When you think about it. Lying half naked in the sun when the temperature is year around 90 degrees and the humidity 90 percent, particularly if you have white skin prone to sunburn and cancer seems nuts. Even at Nooit Gedacht most of the people are stretched out by the pool, cooking away. This isn’t a form of recreation that appeals much to Sri Lankans. Any self respecting Sri Lankan woman, including Thalatha, won’t go out into the sun without opening an umbrella over themselves.
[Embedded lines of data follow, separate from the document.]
(** The exact values behind [transfer_sum_not_conserved]: 2 units leave the
    sender and none arrive, since [2^53 + 1] rounds to [2^53]. *)
Example transfer_rounding_values :
  let s := open_accounts init_db [(acc_a, 2%float); (acc_b, 0x1p53%float)] in
  transfer_funds no_fault s (Transfer.mk acc_a acc_b 1)
  = (Return (mkTransferResponse "Transfer successful" acc_a acc_b 1),
     open_accounts init_db [(acc_a, 1%float); (acc_b, 0x1p53%float)]).
Proof. vm_compute. reflexivity. Qed.

(** C1 (counterexample): the sum of the two balances is not conserved, even
    compared in floating point: sender 2, receiver 2^53, amount 1. *)
Lemma transfer_sum_not_conserved :
  ~ (forall io_fault s t r s' fa ta fa' ta',
       transfer_funds io_fault s t = (Return r, s') ->
       Transfer.from_account_number t <> Transfer.to_account_number t ->
       select_by_number (rows s) (Transfer.from_account_number t) = Some fa ->
       select_by_number (rows s) (Transfer.to_account_number t) = Some ta ->
       select_by_number (rows s') (Transfer.from_account_number t) = Some fa' ->
       select_by_number (rows s') (Transfer.to_account_number t) = Some ta' ->
       (balance fa' + balance ta' =? balance fa + balance ta)%float = true).
Proof.
  intros H.
  specialize (H no_fault (open_accounts init_db [(acc_a, 2%float); (acc_b, 0x1p53%float)])
                (Transfer.mk acc_a acc_b 1)
                (mkTransferResponse "Transfer successful" acc_a acc_b 1)
                (open_accounts init_db [(acc_a, 1%float); (acc_b, 0x1p53%float)])
                (mkAccount 1 acc_a "holder" 2) (mkAccount 2 acc_b "holder" 0x1p53)
                (mkAccount 1 acc_a "holder" 1) (mkAccount 2 acc_b "holder" 0x1p53)).
  assert (D : acc_a <> acc_b) by discriminate.
  specialize (H ltac:(vm_compute; reflexivity) D ltac:(vm_compute; reflexivity)
                ltac:(vm_compute; reflexivity) ltac:(vm_compute; reflexivity)
                ltac:(vm_compute; reflexivity)).
  vm_compute in H. discriminate H.
Qed.

(** Python's comparisons against [0] of a value that is or is not a number. *)

Lemma SFeqb_refl x : x <> S754_nan -> SFeqb x x = true.
Proof.
  intros N. destruct x as [[]|[]| |[] m e]; try reflexivity; [congruence| |];
    unfold SFeqb, SFcompare; rewrite Z.compare_refl, Pos.compare_cont_refl; reflexivity.
Qed.

Lemma null_is_nan x : binds_as_null x = true -> Prim2SF x = S754_nan.
Proof.
  unfold binds_as_null. rewrite eqb_spec.
  destruct (Prim2SF x) eqn:E; try reflexivity;
    rewrite SFeqb_refl by discriminate; discriminate.
Qed.

Lemma nan_is_null x : Prim2SF x = S754_nan -> binds_as_null x = true.
Proof. intros H. unfold binds_as_null. rewrite eqb_spec, H. reflexivity. Qed.

Lemma pos_not_le_zero x : py_lt 0 x = true -> py_le x 0 = false.
Proof.
  unfold py_lt, py_le. rewrite ltb_spec, leb_spec, FloatFacts.Prim2SF_zero.
  destruct (Prim2SF x) as [[]|[]| |[] m e]; unfold SFltb, SFleb, SFcompare;
    cbn; congruence.
Qed.

Lemma not_pos_le_zero x :
  binds_as_null x = false -> py_lt 0 x = false -> py_le x 0 = true.
Proof.
  intros Nn. pose proof (FloatFacts.not_null_not_nan _ Nn) as N.
  unfold py_lt, py_le. rewrite ltb_spec, leb_spec, FloatFacts.Prim2SF_zero.
  destruct (Prim2SF x) as [[]|[]| |[] m e]; unfold SFltb, SFleb, SFcompare;
    cbn; congruence.
Qed.

Lemma nan_le_false x y : Prim2SF x = S754_nan -> py_le x y = false.
Proof. intros H. unfold py_le. rewrite leb_spec, H. reflexivity. Qed.

Lemma lt_nan_false x y : Prim2SF y = S754_nan -> py_lt x y = false.
Proof.
  intros H. unfold py_lt. rewrite ltb_spec, H.
  destruct (Prim2SF x) as [[]|[]| |[] m e]; reflexivity.
Qed.

Lemma sub_nan_null x y : Prim2SF y = S754_nan -> binds_as_null (x - y)%float = true.
Proof.
  intros H. apply nan_is_null. rewrite sub_spec, H.
  destruct (Prim2SF x) as [[]|[]| |[] m e]; reflexivity.
Qed.

(** C2 (failing input): a transfer that fails raises, and then the table is
    the one it started from, whatever the failure (a check, a read or a
    write refused by the storage): no debit is ever left without its credit.
    Each failed precondition, checked in the code's order, raises its own
    error: same account; an amount that is a number and not [> 0]; sender
    missing (its [SELECT] succeeding); sender balance [<] amount; receiver
    missing.  The exception is a NaN amount: it is not [> 0], yet it passes
    the check [amount <= 0], and the transfer raises some other error (a
    500 or a 404), never the amount error. *)
Theorem transfer_all_or_nothing io_fault s t :
  (forall e s', transfer_funds io_fault s t = (Raise e, s') -> s' = s) /\
  (Transfer.from_account_number t = Transfer.to_account_number t ->
     transfer_funds io_fault s t
     = (Raise (mkHTTPException 400 "Cannot transfer funds to the same account."), s)) /\
  (Transfer.from_account_number t <> Transfer.to_account_number t ->
   binds_as_null (Transfer.amount t) = false -> py_lt 0 (Transfer.amount t) = false ->
     transfer_funds io_fault s t
     = (Raise (mkHTTPException 400 "Transfer amount must be positive."), s)) /\
  (Transfer.from_account_number t <> Transfer.to_account_number t ->
   py_lt 0 (Transfer.amount t) = true ->
   io_fault (rows s) (RSelect (Transfer.from_account_number t)) = None ->
   select_by_number (rows s) (Transfer.from_account_number t) = None ->
     transfer_funds io_fault s t
     = (Raise (mkHTTPException 404 "Sender account not found."), s)) /\
  (forall fa,
   Transfer.from_account_number t <> Transfer.to_account_number t ->
   py_lt 0 (Transfer.amount t) = true ->
   io_fault (rows s) (RSelect (Transfer.from_account_number t)) = None ->
   select_by_number (rows s) (Transfer.from_account_number t) = Some fa ->
   py_lt (balance fa) (Transfer.amount t) = true ->
     transfer_funds io_fault s t
     = (Raise (mkHTTPException 400 "Insufficient funds in sender account."), s)) /\
  (forall fa,
   Transfer.from_account_number t <> Transfer.to_account_number t ->
   py_lt 0 (Transfer.amount t) = true ->
   io_fault (rows s) (RSelect (Transfer.from_account_number t)) = None ->
   select_by_number (rows s) (Transfer.from_account_number t) = Some fa ->
   py_lt (balance fa) (Transfer.amount t) = false ->
   io_fault (rows s) (RSelect (Transfer.to_account_number t)) = None ->
   select_by_number (rows s) (Transfer.to_account_number t) = None ->
     transfer_funds io_fault s t
     = (Raise (mkHTTPException 404 "Receiver account not found."), s)) /\
  (Transfer.from_account_number t <> Transfer.to_account_number t ->
   binds_as_null (Transfer.amount t) = true ->
     exists e, transfer_funds io_fault s t = (Raise e, s) /\
               e <> mkHTTPException 400 "Transfer amount must be positive.").
Proof.
  unfold transfer_funds. cbv zeta.
  set (f := Transfer.from_account_number t). set (g := Transfer.to_account_number t).
  split; [|split; [|split; [|split; [|split; [|split]]]]].
  - intros e s'.
    destruct (String.eqb f g); [congruence|].
    destruct (py_le _ 0); [congruence|].
    destruct (io_fault _ (RSelect f)); [congruence|].
    destruct (select_by_number (rows s) f) as [fa|]; [|congruence].
    destruct (py_lt _ _); [congruence|].
    destruct (io_fault _ (RSelect g)); [congruence|].
    destruct (select_by_number (rows s) g) as [ta|]; [|congruence].
    destruct (exec_update io_fault s f _) as [s1|e1]; [|congruence].
    destruct (exec_update io_fault s1 g _) as [s2|e2]; congruence.
  - intros E. rewrite (proj2 (String.eqb_eq f g) E). reflexivity.
  - intros E Nn Lt.
    rewrite (proj2 (String.eqb_neq f g) E), (not_pos_le_zero _ Nn Lt). reflexivity.
  - intros E Lt R F.
    rewrite (proj2 (String.eqb_neq f g) E), (pos_not_le_zero _ Lt), R, F. reflexivity.
  - intros fa E Lt R F Lt'.
    rewrite (proj2 (String.eqb_neq f g) E), (pos_not_le_zero _ Lt), R, F, Lt'.
    reflexivity.
  - intros fa E Lt R F Lt' R' T.
    rewrite (proj2 (String.eqb_neq f g) E), (pos_not_le_zero _ Lt), R, F, Lt', R', T.
    reflexivity.
  - intros E Nn. pose proof (null_is_nan _ Nn) as Hnan.
    rewrite (proj2 (String.eqb_neq f g) E), (nan_le_false _ 0 Hnan).
    destruct (io_fault _ (RSelect f)).
    { eexists. split; [reflexivity|congruence]. }
    destruct (select_by_number (rows s) f) as [fa|].
    2:{ eexists. split; [reflexivity|congruence]. }
    rewrite (lt_nan_false (balance fa) _ Hnan).
    destruct (io_fault _ (RSelect g)).
    { eexists. split; [reflexivity|congruence]. }
    destruct (select_by_number (rows s) g) as [ta|].
    2:{ eexists. split; [reflexivity|congruence]. }
    unfold exec_update at 1. rewrite (sub_nan_null (balance fa) _ Hnan).
    eexists. split; [reflexivity|congruence].
Qed.

(** ** Deposit and withdraw: the amount check comes first *)

(** C10: for every amount [<= 0] and every account number, existing or not,
    [deposit] and [withdraw] raise a 400 error whose detail contains
    "must be positive", the same error whatever the table holds, and leave
    the table unchanged. *)
Theorem nonpositive_amount_checked_first io_fault n t :
  py_le (Transaction.amount t) 0 = true ->
  exists e_deposit e_withdraw,
    status_code e_deposit = 400%Z /\
    contains "must be positive" (detail e_deposit) = true /\
    status_code e_withdraw = 400%Z /\
    contains "must be positive" (detail e_withdraw) = true /\
    forall s, deposit io_fault s n t = (Raise e_deposit, s) /\
              withdraw io_fault s n t = (Raise e_withdraw, s).
Proof.
  intros Le.
  exists (mkHTTPException 400 "Deposit amount must be positive."),
         (mkHTTPException 400 "Withdrawal amount must be positive.").
  split; [reflexivity|]. split; [vm_compute; reflexivity|].
  split; [reflexivity|]. split; [vm_compute; reflexivity|].
  intros s. unfold deposit, withdraw. rewrite Le. split; reflexivity.
Qed.

Lemma nonpositive_amount_checked_first_witness :
  exists e_deposit e_withdraw,
    status_code e_deposit = 400%Z /\
    contains "must be positive" (detail e_deposit) = true /\
    status_code e_withdraw = 400%Z /\
    contains "must be positive" (detail e_withdraw) = true /\
    forall s, deposit no_fault s "9999999999" (Transaction.mk (-5)) = (Raise e_deposit, s) /\
              withdraw no_fault s "9999999999" (Transaction.mk (-5)) = (Raise e_withdraw, s).
Proof.
  apply (nonpositive_amount_checked_first no_fault "9999999999" (Transaction.mk (-5))).
  vm_compute. reflexivity.
Defined.

(** C3 (failing input): a NaN amount is not [> 0], yet it passes the check
    [amount <= 0]; the transfer then fails at the first [UPDATE] with a 500
    error instead of the 400 amount error, and when the sender is missing it
    fails with the sender's 404 error. *)
Theorem transfer_nan_amount_skips_amount_check :
  py_lt 0 nan = false /\
  transfer_funds no_fault (open_accounts init_db [(acc_a, 100%float); (acc_b, 0%float)])
    (Transfer.mk acc_a acc_b nan)
  = (Raise (mkHTTPException 500
              "An internal error occurred during the transfer: NOT NULL constraint failed: accounts.balance"),
     open_accounts init_db [(acc_a, 100%float); (acc_b, 0%float)]) /\
  transfer_funds no_fault (open_accounts init_db [(acc_b, 0%float)])
    (Transfer.mk acc_a acc_b nan)
  = (Raise (mkHTTPException 404 "Sender account not found."),
     open_accounts init_db [(acc_b, 0%float)]).
Proof. vm_compute. repeat split. Qed.

(** ** Withdraw *)

(** An infinite balance is reachable: [2^1023 + 2^1023] overflows. *)
Example infinite_balance_reachable :
  deposit no_fault (open_accounts init_db [(acc_a, 0x1p1023%float)]) acc_a
    (Transaction.mk 0x1p1023)
  = (Return (mkAccount 1 acc_a "holder" infinity),
     open_accounts init_db [(acc_a, infinity)]).
Proof. vm_compute. reflexivity. Qed.

(** C5 (counterexample): withdrawing an infinite amount from an infinite
    balance passes both checks, but [inf - inf] is NaN, which the store
    refuses: the call raises a 500 error instead of returning the account. *)
Lemma withdraw_inf_from_inf_not_persisted :
  ~ (forall io_fault s n t a,
       py_le (Transaction.amount t) 0 = false ->
       select_by_number (rows s) n = Some a ->
       py_lt (balance a) (Transaction.amount t) = false ->
       exists s', withdraw io_fault s n t
                  = (Return (with_balance a (balance a - Transaction.amount t)%float), s')).
Proof.
  intros H.
  destruct (H no_fault (open_accounts init_db [(acc_a, infinity)]) acc_a
              (Transaction.mk infinity) (mkAccount 1 acc_a "holder" infinity)
              ltac:(vm_compute; reflexivity) ltac:(vm_compute; reflexivity)
              ltac:(vm_compute; reflexivity)) as [s' E].
  vm_compute in E. discriminate E.
Qed.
What stuck me forcefully when we were making our way through streams of tourists to the beach was that this was exactly the wrong place to which to have brought Winsor and Thalatha. Our first brief excursion through Una Watuna to the beach was going to be the last. And Winsor and Thalatha were not going to spend their days in swimsuits (I doubt if they had ever worn a swimsuit) by the pool at Nooit Gedacht. So what were we going to do for the two days were were here? This worried me greatly, but it shouldn’t have. They already had other things that they wanted to do, to visit Matara down the coast and to visit Galle nearby and so that is what we have done the two days that they are here and had a great time doing it.